Reflection:
The Pathway Out
The Pathway Out
Reflection by The Reverend Ted Witham
The Hebrew Bible (the Old Testament) is convinced of two things about God: one, God will show God’s people a pathway out; and two, God will lead God’s people back to God. Jews and Christians tell the story of “The Pathway Out” (The Exodus) at least annually.
It is one of humanity’s great stories, bursting with the power of God to bring the Israelites out of slavery in Egypt by parting the Sea of Reeds to allow the Israelites to pass dry-footed to the other side, and pouring the waters back over the pursuing Egyptian army.
“Pharaoh’s chariots and his army he cast into the sea; his picked officers were sunk in the Red Sea. The floods covered them; they went down into the depths like a stone.” (Exodus 15:4-5)
The joy of this escape reverberates through the Bible. The Psalms sing of the joy of the Pathway Out, “for his steadfast love endures for ever” (Psalm 136)!
But the story of The Pathway Out does not end on the north bank of the Sea of Reeds. The Israelites have still to learn to follow God’s lead, and it takes them a generation to find their destination. God is patient with God’s people until they are prepared to battle through the wilderness and arrive where God is, a land of milk and honey that God has prepared for them (Deuteronomy 6:3).
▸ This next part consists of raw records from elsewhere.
Lemma main_return_values_witness :
  (input_file (mkWorld (Some demo_tokens) true (repeat "x"%char 64)) = None
   /\ mkExit 0 (Some 50%float) = mkExit (-1) None)
  \/ (exists toks pct,
         input_file (mkWorld (Some demo_tokens) true (repeat "x"%char 64)) = Some toks
         /\ output_openable (mkWorld (Some demo_tokens) true (repeat "x"%char 64)) = true
         /\ mkExit 0 (Some 50%float) = mkExit 0 (Some pct)).
Proof.
  apply (@main_return_values (mkWorld (Some demo_tokens) true (repeat "x"%char 64))
           (mkExit 0 (Some 50%float))).
  vm_compute; reflexivity.
Defined.
(** * SignSpeak backend: a shallow embedding of [backend/app.py]

    The development follows the source file top to bottom: the Python
    helpers the handlers rely on ([str] membership and [split], [max] with a
    key, [np.max]/[np.argmax]), the Keras set-up (model table, label
    alphabets, threshold), [preprocess_image_for_keras], the
    [/api/interpret-sign] handler and the [/api/text-to-speech] handler.

    Conventions.
    - A Python [str] is a [string]; [bytes] is a [list byte].
    - A Python [float] is modelled by a rational ([Q]) and the literal
      [0.6] by 6/10; the model covers finite floats (no NaN, no
      infinities), compared with [Qle_bool].
    - Third-party code (the base64 decoder, PIL, Keras, gTTS) is not part of
      the repository: it enters through the class [Libs], so every theorem
      holds for whatever these collaborators compute.
    - [try/except] is modelled with the [outcome] type; a handler returns a
      JSON body together with the HTTP status. *)

From Stdlib Require Import QArith String Ascii List Lia.
From Stdlib.Strings Require Import Byte.
From stdpp Require Import gmap strings list fin_maps.

Open Scope string_scope.

(* ===================================================================== *)
(** ** Python built-ins used by the handlers                              *)
(* ===================================================================== *)

Module Py.

(** [s[n:]] *)
Fixpoint str_drop (n : nat) (s : string) : string :=
  match n, s with
  | O, _ => s
  | S _, EmptyString => EmptyString
  | S k, String _ s' => str_drop k s'
  end.

(** [sub in s] on strings: [sub] occurs somewhere in [s]. *)
Fixpoint str_contains (sub s : string) : bool :=
  String.prefix sub s ||
  match s with
  | EmptyString => false
  | String _ s' => str_contains sub s'
  end.

(** Leftmost occurrence of [sep] in [s]: the text before it and the text
    after it. *)
Fixpoint str_find (sep s : string) : option (string * string) :=
  if String.prefix sep s then Some (EmptyString, str_drop (String.length sep) s)
  else match s with
       | EmptyString => None
       | String c s' =>
           match str_find sep s' with
           | Some (a, b) => Some (String c a, b)
           | None => None
           end
       end.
Our political leaders are working hard to find a pathway out of the pandemic. We should pray for them; as Moses learned, leading people through the Pathway Out is taxing and personally costly. Part of our prayer for Premier and Prime Minister may be to email them messages of support.
To give us hope, our leaders are showing us the end point, the return to a “new normal”, with the community re-opened and again functionally healthily.
For us Christians, the question might be, where is God leading us to through this pandemic’s Pathway Out? What new world is God preparing for us? Where we can we follow God to assist in breathing new life into the community? How will we know that God has led us back to God?
Part of the answer may be for us to look further afield than our suburbs. Those who were already vulnerable at the beginning of 2020 are most vulnerable to Covid-19: the poor, especially those in crowded slums, prisoners and refugees. We are so blessed in Australia’s modern medical system and our public health response, but we must not be blind to nations which struggle to provide care for their people.
For example, we may give of our abundance through CBM, World Vision, or Oxfam or our favourite charity to their COVID-19 appeals.
The Hebrew Bible has it right: God will show us the Pathway Out of the pandemic, and God will lead God’s people back to Godself. Are we willing to follow?